Cuando alcanzaron los estrechos callejones adoquinados, bordeados por las barracas de los pescadores, formaron una única fila, intercambiando sitios en cada cruce, los ojos observadores, escudriñando las sombras… aunque se daban cuenta de que ahora estaban en casa, en paz, que ya no eran fugitivos, que ya no estaban en guerra, ninguno hizo comentario alguno ni intentó suprimir el comportamiento que se había convertido en una segunda naturaleza para ellos.
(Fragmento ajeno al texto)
(** Turn the boolean tests of the code into the propositions they decide. *)
Ltac reflect_bools :=
  repeat match goal with
  | H : bool_decide _ = true |- _ => apply bool_decide_eq_true in H
  | H : bool_decide _ = false |- _ => apply bool_decide_eq_false in H
  | H : str_empty _ = true |- _ => apply str_empty_true in H
  | H : str_empty _ = false |- _ => apply str_empty_false in H
  | H : negb _ = true |- _ => apply negb_true_iff in H
  | H : negb _ = false |- _ => apply negb_false_iff in H
  | H : (_ && _)%bool = true |- _ => apply andb_true_iff in H as [? ?]
  | H : (_ || _)%bool = false |- _ => apply orb_false_iff in H as [? ?]
  end.

(** Decide a closed proposition by evaluating its decision procedure. *)
Ltac decide_now := refine (bool_decide_unpack _ _); vm_compute; exact I.
(* ===== verification/BlocklistCache.v ===== *)
(** * The blocklist cache (internal/controller/blocklist_cache.go)

    The computed IP-to-domains mapping. The cache reads the two indexes through
    the interfaces of Stores.v; its state holds them as the Go struct holds
    pointers to them, so a change of an index is a change of that field. *)

From S2P Require Import Prelude Types Selectors Stores.

Record BlocklistEntry := mkEntry {
  entry_IP : string;
  entry_Domains : list string;
}.

#[export] Instance BlocklistEntry_eq_dec : EqDecision BlocklistEntry.
Proof. solve_decision. Defined.

Record BlocklistCache (S P : Type) := mkCache {
  podIndex : S;
  policyIndex : P;
  entries : gmap string BlocklistEntry;
}.
Arguments mkCache {S P} _ _ _.
Arguments podIndex {S P} _.
Arguments policyIndex {S P} _.
Arguments entries {S P} _.

(** The order [sort.Slice] sorts the served entries by: their IP. *)
Definition entry_le (a b : BlocklistEntry) : Prop := String.le (entry_IP a) (entry_IP b).

#[export] Instance entry_le_dec : RelDecision entry_le.
Proof. intros a b. unfold entry_le. apply _. Defined.
#[export] Instance entry_le_trans : Transitive entry_le.
Proof. intros a b c. unfold entry_le. apply transitivity. Qed.
#[export] Instance entry_le_total : Total entry_le.
Proof. intros a b. unfold entry_le. apply (total String.le). Qed.

Section Operations.
Context `{RO : RangeOrder} {S P : Type} `{PS : PodStore S} `{PL : PolicyStore P}.
Implicit Types (bc : BlocklistCache S P) (pod : PodInfo) (ip : string).

Definition NewBlocklistCache (s : S) (p : P) : BlocklistCache S P := mkCache s p ∅.

(** Field updates. *)
Definition with_entries bc (e : gmap string BlocklistEntry) : BlocklistCache S P :=
  mkCache (podIndex bc) (policyIndex bc) e.
Definition with_pods bc (s : S) : BlocklistCache S P :=
  mkCache s (policyIndex bc) (entries bc).
Definition with_policies bc (p : P) : BlocklistCache S P :=
  mkCache (podIndex bc) p (entries bc).

(** ** Recalculation of one pod *)

(** The loop over the policies: collects the domains of every policy with a
    non-empty selector that matches. [domainsSet] is a [map[string]struct{}]. *)
Definition collectDomains (labels : GoMap) (ps : list DnsPolicy) : gmap string () :=
  foldl (λ domainsSet policy,
    if bool_decide (mlen (policy_selector policy) = 0) then domainsSet
    else if LabelsContainAll labels (policy_selector policy)
    then foldl (λ set domain, <[domain := tt]> set) domainsSet (elems (BlockList (p_Spec policy)))
    else domainsSet) ∅ ps.

(** The set converted to a sorted slice. *)
Definition sortedDomains (domainsSet : gmap string ()) : list string :=
  sort_Strings (foldl (λ domains '(domain, _), domains ++ [domain]) [] (range domainsSet)).

Definition recalculatePodInternal bc pod : BlocklistCache S P :=
  if str_empty (pod_IP pod) then bc
  else
    let domainsSet := collectDomains (pod_Labels pod) (pol_GetAll (policyIndex bc)) in
    let domains := sortedDomains domainsSet in
    with_entries bc (<[pod_IP pod := mkEntry (pod_IP pod) domains]> (entries bc)).

Definition RecalculatePod bc (nn : NamespacedName) : BlocklistCache S P :=
  match ps_Get (podIndex bc) nn with
  | None => bc
  | Some pod => recalculatePodInternal bc pod
  end.

Definition RemovePod bc ip : BlocklistCache S P :=
  with_entries bc (delete ip (entries bc)).

(** ** Recalculation after a policy change *)

Definition RecalculateForPolicy bc (selector : GoMap) : BlocklistCache S P :=
  if bool_decide (mlen selector = 0) then bc
  else
    let matchingPods := ps_GetPodsMatchingSelector (podIndex bc) selector in
    foldl recalculatePodInternal bc matchingPods.

(** [for _, pod := range matching { affectedPods[pod.IP] = pod }] *)
Definition addAffected (affected : gmap string PodInfo) (ps : list PodInfo) : gmap string PodInfo :=
  foldl (λ m pod, <[pod_IP pod := pod]> m) affected ps.

Definition RecalculateForPolicyChange bc (oldSelector newSelector : GoMap) : BlocklistCache S P :=
  let affected0 :=
    if bool_decide (0 < mlen oldSelector)
    then addAffected ∅ (ps_GetPodsMatchingSelector (podIndex bc) oldSelector) else ∅ in
  let affectedPods :=
    if bool_decide (0 < mlen newSelector)
    then addAffected affected0 (ps_GetPodsMatchingSelector (podIndex bc) newSelector)
    else affected0 in
  foldl (λ bc '(_, pod), recalculatePodInternal bc pod) bc (range affectedPods).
Se dirigieron a un ritmo constante hacia el sur, hacia el sonido del mar, que susurraba en la oscuridad al otro lado de la orilla. Finalmente, giraron hacia Black Lion Street. Al final de la calle estaba el Canal, la frontera tras la cual habían vivido la mayor parte de la pasada década. Se detuvieron bajo el oscilante cartel de The Ship and the Anchor, hicieron una pausa, los ojos fijos en la oscuridad encuadrada por las casas al final de la calle. Hasta ellos llegó el olor del mar, la sal en la brisa y el familiar olor salobre de las algas.

Los recuerdos se apoderaron de ellos por un instante, luego, como uno solo, se dieron la vuelta. Christian abrió con un empujón la puerta y entraron.
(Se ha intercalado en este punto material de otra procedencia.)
(* ===== verification/Client.v ===== *)
(** * Events and the Kubernetes client

    What the reconcilers use of controller-runtime: a client for the API server,
    whose state [A] is not part of this repository, and an event recorder. The
    client is a class parameter of the reconcilers; its only law is that an
    object read by name has that name. *)

From S2P Require Import Prelude Types.

(** [corev1.EventTypeNormal], [corev1.EventTypeWarning] *)
Inductive EventType := EventTypeNormal | EventTypeWarning.

(** One call of [Recorder.Event] *)
Record Event := mkEvent {
  ev_object : NamespacedName;
  ev_type : EventType;
  ev_reason : string;
  ev_message : string;
}.

#[export] Instance EventType_eq_dec : EqDecision EventType.
Proof. solve_decision. Defined.
#[export] Instance Event_eq_dec : EqDecision Event.
Proof. solve_decision. Defined.

(** The client's calls on DnsPolicy objects. A successful update returns the
    object as the server stored it, which Go writes back into its argument. *)
Class PolicyClient (A : Type) := {
  client_Get : A → NamespacedName → DnsPolicy + goerror;
  client_Update : A → DnsPolicy → A * (DnsPolicy + goerror);
  client_StatusUpdate : A → DnsPolicy → A * (DnsPolicy + goerror);
  client_Get_key a nn p : client_Get a nn = inl p → policy_key p = nn;
}.
#[export] Hint Mode PolicyClient ! : typeclass_instances.

(** What a server that stores what it is sent promises of an update of a live
    object: the specification and finalizers are kept, the object is not being
    deleted, and reading it back returns what the update returned. *)
Class PolicyClientLaws (A : Type) `{PolicyClient A} : Prop := {
  client_Update_live (a : A) p (a' : A) p' :
    om_DeletionTimestamp (p_ObjectMeta p) = None →
    client_Update a p = (a', inl p') →
    p_Spec p' = p_Spec p ∧
    om_Finalizers (p_ObjectMeta p') = om_Finalizers (p_ObjectMeta p) ∧
    om_DeletionTimestamp (p_ObjectMeta p') = None ∧
    client_Get a' (policy_key p) = inl p';
}.

(** A concrete API server: a map of objects in which an update of an object that
    is being deleted and has no finalizer left removes it, a status update only
    replaces the status, and writing an absent object fails. *)
Abbreviation ApiServer := (gmap NamespacedName DnsPolicy).

Definition err_NotFound : goerror := StatusError "NotFound" "not found".

Definition server_Get (a : ApiServer) (nn : NamespacedName) : DnsPolicy + goerror :=
  match a !! nn with
  | Some p => if decide (policy_key p = nn) then inl p else inr err_NotFound
  | None => inr err_NotFound
  end.

Definition server_Update (a : ApiServer) (p : DnsPolicy) : ApiServer * (DnsPolicy + goerror) :=
  match a !! policy_key p with
  | None => (a, inr err_NotFound)
  | Some _ =>
      if decide (is_Some (om_DeletionTimestamp (p_ObjectMeta p)) ∧
                 elems (om_Finalizers (p_ObjectMeta p)) = [])
      then (delete (policy_key p) a, inl p)
      else (<[policy_key p := p]> a, inl p)
  end.

Definition server_StatusUpdate (a : ApiServer) (p : DnsPolicy) : ApiServer * (DnsPolicy + goerror) :=
  match a !! policy_key p with
  | None => (a, inr err_NotFound)
  | Some q =>
      let q' := mkPolicy (p_ObjectMeta q) (p_Spec q) (p_Status p) in
      (<[policy_key p := q']> a, inl q')
  end.

Lemma server_Get_key a nn p : server_Get a nn = inl p → policy_key p = nn.
Proof. unfold server_Get. repeat case_match; naive_solver. Qed.

#[export] Instance server_client : PolicyClient ApiServer := {|
  client_Get := server_Get;
  client_Update := server_Update;
  client_StatusUpdate := server_StatusUpdate;
  client_Get_key := server_Get_key;
|}.

#[export] Instance server_client_laws : PolicyClientLaws ApiServer.
Proof.
  split. intros a p a' p' Hlive. simpl. unfold server_Update. case_match; [|done].
  rewrite decide_False by (rewrite Hlive; intros [[? ?] _]; done).
  intros; simplify_eq. split_and!; try done.
  unfold server_Get. by rewrite lookup_insert_eq, decide_True.
Qed.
El calor los envolvió, junto a los sonidos de voces inglesas y el olor de la buena cerveza inglesa aderezada con lúpulo. Se relajaron, una indefinible tensión los abandonó. Christian se acercó a la barra.

– Dos copas de lo mejor que tengas.

El mesonero asintió en bienvenida y rápidamente preparó las cervezas.

Christian echó un vistazo a la puerta trasera del bar a medias cerrada.

– Nos sentaremos en tu pequeño salón.

El mesonero lo miró, luego colocó las dos espumosas jarras en la barra. Lanzó una rápida mirada a la puerta del salón pequeño.

– En cuanto a eso, señor, estoy seguro de que serían bien recibidos, pero ya hay un grupo de caballeros dentro, y quizás no les gusten los extraños.

Christian alzó las cejas. Alargó la mano para coger la trampilla del mostrador y la levantó, pasando para coger una de las jarras.